What needs to be done:
Locate the line that contains "uo = None →" in the entries below, then repeat it and every following line through the line that contains "(foldl (λ m k, delete", exactly, and no others.

Input data:
___

Lemma unified_Delete_step x v u o k w :
  u !! x = Some v → T u o k w →
  T (delete x u) o k (unified_DeleteWithFinal uo x v w) ∧
  cget c (unified_DeleteWithFinal uo x v w) = cget c w.
Proof.
  intros Hx HT. revert Hu. unfold unified_observes, unified_DeleteWithFinal. destruct uo as [r|].
  - intros (Hq & _ & _ & Hd). split; [by apply Hd|apply quiet_final].
  - intros Hu'. split; [by apply (Hu' u)|done].
Qed.

Lemma outer_Put_step a i u o k w :
  T u o k w →
  T u (<[a:=i]> o) k (outer_Put oo a i w) ∧ cget c (outer_Put oo a i w) = cget c w.
Proof.
  intros HT. revert Ho. unfold outer_observes, outer_Put. destruct oo as [r|].
  - intros (Hq & Hp & _). split; [by apply Hp|apply quiet_put].
  - intros Ho'. split; [by apply (Ho' u o)|done].
Qed.

Lemma outer_Delete_step a u o k w :
  T u o k w →
  T u (delete a o) k (outer_Delete oo a w) ∧ cget c (outer_Delete oo a w) = cget c w.
Proof.
  intros HT. revert Ho. unfold outer_observes, outer_Delete. destruct oo as [r|].
  - intros (Hq & _ & Hd). split; [by apply Hd|apply quiet_delete].
  - intros Ho'. split; [by apply (Ho' u o)|done].
Qed.

Abbreviation outer := (MapMap_AsMutableMap (Some (outerMapObserver ko)) c).
Abbreviation inner := (MapMap_AsMutableMap None id_cell : MutableMap (gmap B V) B V).

Lemma outer_map_Put_step a i u o w :
  cget c w !! a = None → T u o (dom (cget c w)) w →
  let w' := mr_Put outer a i w in
  T u o (dom (cget c w')) w' ∧ cget c w' = <[a:=i]> (cget c w).
Proof.
  intros Ha HT. simpl. unfold MapMap_Put. rw Ha. simpl. revert Hk. unfold keyset_observes.
  destruct ko as [f|].
  - intros (Hq & Hadd & _). rw Hq cget_cset dom_insert_L. split; [|done].
    apply Hadd; [by apply not_elem_of_dom|]. by apply HTc.
  - intros Hk'. rw cget_cset. split; [|done]. eapply Hk'. by apply HTc.
Qed.

Lemma outer_map_Delete_step a u o w :
  is_Some (cget c w !! a) → T u o (dom (cget c w)) w →
  let w' := mr_Delete outer a w in
  T u o (dom (cget c w')) w' ∧ cget c w' = delete a (cget c w).
Proof.
  intros [i Ha] HT. simpl. unfold MapMap_Delete. rw Ha. simpl. revert Hk. unfold keyset_observes.
  destruct ko as [f|].
  - intros (Hq & _ & Hrm). rw Hq cget_cset dom_delete_L. split; [|done].
    apply Hrm; [by apply elem_of_dom_2 in Ha|]. by apply HTc.
  - intros Hk'. rw cget_cset. split; [|done]. eapply Hk'. by apply HTc.
Qed.

Lemma unobserved o u u' k w :
  uo = None → oo = None → ∀ o', T u o k w → T u' o' k w.
Proof.
  intros Huo Hoo o' HT. revert Hu Ho. unfold unified_observes, outer_observes. rw Huo Hoo.
  intros Hu' Ho'. apply (Hu' u). by apply (Ho' u o).
Qed.
Lemma MapUpdateToMatch_spec target m w :
  S m w → S (puts target) (MapUpdateToMatch current target w).
Proof.
  intros HS. unfold MapUpdateToMatch. rw MapMapCopy_spec.
  assert (puts (map_Visit current w) = m) as ->.
  { apply map_eq. intros k. pose proof (Hvisit m w HS) as Hv. unfold puts.
    assert (NoDup (map_Visit current w).*1) as Hnd by (rw Hv; apply NoDup_fst_map_to_list).
    destruct (m !! k) as [v|] eqn:Hk.
    - apply lookup_foldl_insert_in; [done|]. rw Hv. by apply elem_of_map_to_list.
    - rw lookup_foldl_insert_notin; [apply lookup_empty|].
      intros ([k' v] & -> & Hin)%list_elem_of_fmap. rw Hv in Hin.
      apply elem_of_map_to_list in Hin. simpl in Hk. congruence. }
  set (I := λ (seen : list (Key * Val)) (p : gmap Key Val * W),
    p.1 = foldl (λ m k, delete k m) m seen.*1 ∧ S (foldl (λ m p, <[p.1:=p.2]> m) m seen) p.2).
  match goal with |- context [for_each target ?f ?s] => set (step := f); set (s0 := s) end.
  assert (I target (for_each target step s0)) as [Hg Hs].
  { apply (for_each_ind I); unfold I; [done|].
    intros seen [k v] todo [goners w1] _ [Hg Hs]. simpl in *. rw MapMap_Delete_id.
    rw fmap_app !foldl_app /= Hg. split; [done|]. by apply (sim_put (MappingReceiverSim:=Hsim)). }
  destruct (for_each target step s0) as [goners w1]. simpl in *.
  unfold MapMap_Visit. cbn [cget id_cell]. change (id goners) with goners.
  replace (puts target) with
    (foldl (λ m k, delete k m) (foldl (λ m p, <[p.1:=p.2]> m) m target) (map_range goners).*1);
    [by apply for_each_delete_sim|].
  apply map_eq. intros k. rw lookup_foldl_delete lookup_puts_app.
  assert (k ∈ (map_range goners).*1 ↔ (k ∉ target.*1) ∧ is_Some (m !! k)) as Hk.
  { rw list_elem_of_fmap. split.
    - intros ([k' v] & -> & Hin). apply elem_of_map_range in Hin.
      rw Hg lookup_foldl_delete in Hin. simpl.
      destruct (decide (k' ∈ target.*1)); [done|]. split; [done|by eexists].
    - intros [Hn [v Hv]]. exists (k, v). split; [done|]. apply elem_of_map_range.
      by rw Hg lookup_foldl_delete decide_False. }
  destruct (decide (k ∈ (map_range goners).*1)) as [Hin|Hin]; rw Hk in Hin.
  - destruct Hin as [Hn _]. symmetry. unfold puts.
    rw lookup_foldl_insert_notin //.
  - destruct (decide (k ∈ target.*1)) as [|Hn]; [done|].
    unfold puts. rw lookup_foldl_insert_notin // lookup_empty. apply eq_None_not_Some. tauto.
Qed.
End map_differencer_facts.
Definition NewSetChangeProjectorByHashMap {W Whole PartA PartB}
  (factoring : Factorer Whole PartA PartB) (partAReceiver : SetWriter W PartA)
  (hashDomainA : HashDomain PartA) (hashDomainB : HashDomain PartB)
  (c : Cell W (buckets PartA (buckets PartB Empty))) : SetWriter W Whole :=
  NewSetChangeProjector factoring partAReceiver
    (λ observer, hashMap_AsMutableMap hashDomainA (Some observer) c)
    (λ _, emptyBuckets) (hashSet_AsMutableSet hashDomainB id_cell).

(** * Static joins *)

Section static_joins.
Context `{MapRange} {W : Type}.

Definition Relation2Equijoin12with13 {First Second Third} `{Countable Second, Countable Third}
  (left : MutableRelation2 W First Second) (right : MutableRelation2 W First Third) (w : W)
  : MapRelation2Rep Second Third :=
  let ans := NewMapRelation2 id_cell in
  for_each (set_Visit left w) (λ xy r,
    for_each (rel_Visit1to2 right xy.1 w) (λ z r, (sw_Add ans (xy.2, z) r).2) r) ∅.

Definition Map12VEquijoinRelation13 {First Second Third Val}
  `{Countable First, Countable Second, Countable Third}
  (left : GoMap W (Pair First Second) Val) (right : MutableRelation2 W Second Third) (w : W)
  : gmap (Triple First Second Third) Val :=
  let ans := MapMap_AsMutableMap None id_cell in
  for_each (map_Visit left w) (λ tupl r,
    for_each (rel_Visit1to2 right tupl.1.2 w)
      (λ third r, mr_Put ans (NewTriple tupl.1.1 tupl.1.2 third) tupl.2 r) r) ∅.

Definition MapEquijoin12With13 {Key ValLeft ValRight} `{Countable Key}
  (left : GoMap W Key ValLeft) (right : GoMap W Key ValRight) (w : W)
  : gmap Key (Pair ValLeft ValRight) :=
  let ans := MapMap_AsMutableMap None id_cell in
  for_each (map_Visit left w) (λ kl r,
    match map_Get right kl.1 w with
    | Some rightVal => mr_Put ans kl.1 (kl.2, rightVal) r
    | None => r
    end) ∅.

Definition JoinByVisitSquared {Left Right Joint} (left : list Left) (right : list Right)
  (matchFn : Left → Right → option Joint) : list Joint :=
  left ≫= λ leftElt, right ≫= λ rightElt,
    match matchFn leftElt rightElt with
    | None => []
    | Some joint => [joint]
    end.
End static_joins.
(* ===== verification/Organizer.v ===== *)
(** The binding organizer (binding-organizer.go): it takes the atomized bindings
    of workload parts to destinations, drops the EdgePlacement names, picks an API
    version per resource and destination, and keeps the workload projector
    informed of the result.

    The organizer's state is the record [simpleBindingOrganizer]; the closures of
    [SimpleBindingOrganizer] become receivers in a world [W] that contains that
    record (the reference [sboCell]) and the state of the workload projector and
    of the API discovery (the reference [pCell]).  The field
    [workloadProjectionSections], which the source sets for the duration of a
    transaction and which its closures read synchronously, is the argument [wps]
    of the receivers. *)

From S2P Require Import Prelude Tuples Interfaces Slices Sets Maps Types HashDomains HashMap.
From S2P Require Import Relations FactoredMap Receivers Joins.

(** * Types *)

(** The receivers that the projector exposes during a transaction. *)
Record WorkloadProjectionSections (P : Type) : Type := MkWorkloadProjectionSections {
  wps_NamespacedObjectDistributions : MappingReceiver P NamespacedDistributionTuple DistributionBits;
  wps_NamespacedModes : MappingReceiver P ProjectionModeKey ProjectionModeVal;
  wps_NonNamespacedObjectDistributions :
    MappingReceiver P NonNamespacedDistributionTuple DistributionBits;
  wps_NonNamespacedModes : MappingReceiver P ProjectionModeKey ProjectionModeVal;
  wps_Upsyncs : SetWriter P (Pair SinglePlacement UpsyncSet)
}.
Arguments MkWorkloadProjectionSections {_} _ _ _ _ _.
Arguments wps_NamespacedObjectDistributions {_} _.
Arguments wps_NamespacedModes {_} _.
Arguments wps_NonNamespacedObjectDistributions {_} _.
Arguments wps_NonNamespacedModes {_} _.
Arguments wps_Upsyncs {_} _.

(** interface [WorkloadProjector]: its [Transact] calls the given function with
    the sections between a beginning and an end of its own. *)
Record WorkloadProjector (P : Type) : Type := MkWorkloadProjector {
  wp_begin : P → WorkloadProjectionSections P * P;
  wp_end : P → P
}.
Arguments MkWorkloadProjector {_} _ _.
Arguments wp_begin {_} _ _.
Arguments wp_end {_} _ _.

___

Answer box:
  uo = None → oo = None → ∀ o', T u o k w → T u' o' k w.
Proof.
  intros Huo Hoo o' HT. revert Hu Ho. unfold unified_observes, outer_observes. rw Huo Hoo.
  intros Hu' Ho'. apply (Hu' u). by apply (Ho' u o).
Qed.
Lemma MapUpdateToMatch_spec target m w :
  S m w → S (puts target) (MapUpdateToMatch current target w).
Proof.
  intros HS. unfold MapUpdateToMatch. rw MapMapCopy_spec.
  assert (puts (map_Visit current w) = m) as ->.
  { apply map_eq. intros k. pose proof (Hvisit m w HS) as Hv. unfold puts.
    assert (NoDup (map_Visit current w).*1) as Hnd by (rw Hv; apply NoDup_fst_map_to_list).
    destruct (m !! k) as [v|] eqn:Hk.
    - apply lookup_foldl_insert_in; [done|]. rw Hv. by apply elem_of_map_to_list.
    - rw lookup_foldl_insert_notin; [apply lookup_empty|].
      intros ([k' v] & -> & Hin)%list_elem_of_fmap. rw Hv in Hin.
      apply elem_of_map_to_list in Hin. simpl in Hk. congruence. }
  set (I := λ (seen : list (Key * Val)) (p : gmap Key Val * W),
    p.1 = foldl (λ m k, delete k m) m seen.*1 ∧ S (foldl (λ m p, <[p.1:=p.2]> m) m seen) p.2).
  match goal with |- context [for_each target ?f ?s] => set (step := f); set (s0 := s) end.
  assert (I target (for_each target step s0)) as [Hg Hs].
  { apply (for_each_ind I); unfold I; [done|].
    intros seen [k v] todo [goners w1] _ [Hg Hs]. simpl in *. rw MapMap_Delete_id.
    rw fmap_app !foldl_app /= Hg. split; [done|]. by apply (sim_put (MappingReceiverSim:=Hsim)). }
  destruct (for_each target step s0) as [goners w1]. simpl in *.
  unfold MapMap_Visit. cbn [cget id_cell]. change (id goners) with goners.
  replace (puts target) with
    (foldl (λ m k, delete k m) (foldl (λ m p, <[p.1:=p.2]> m) m target) (map_range goners).*1);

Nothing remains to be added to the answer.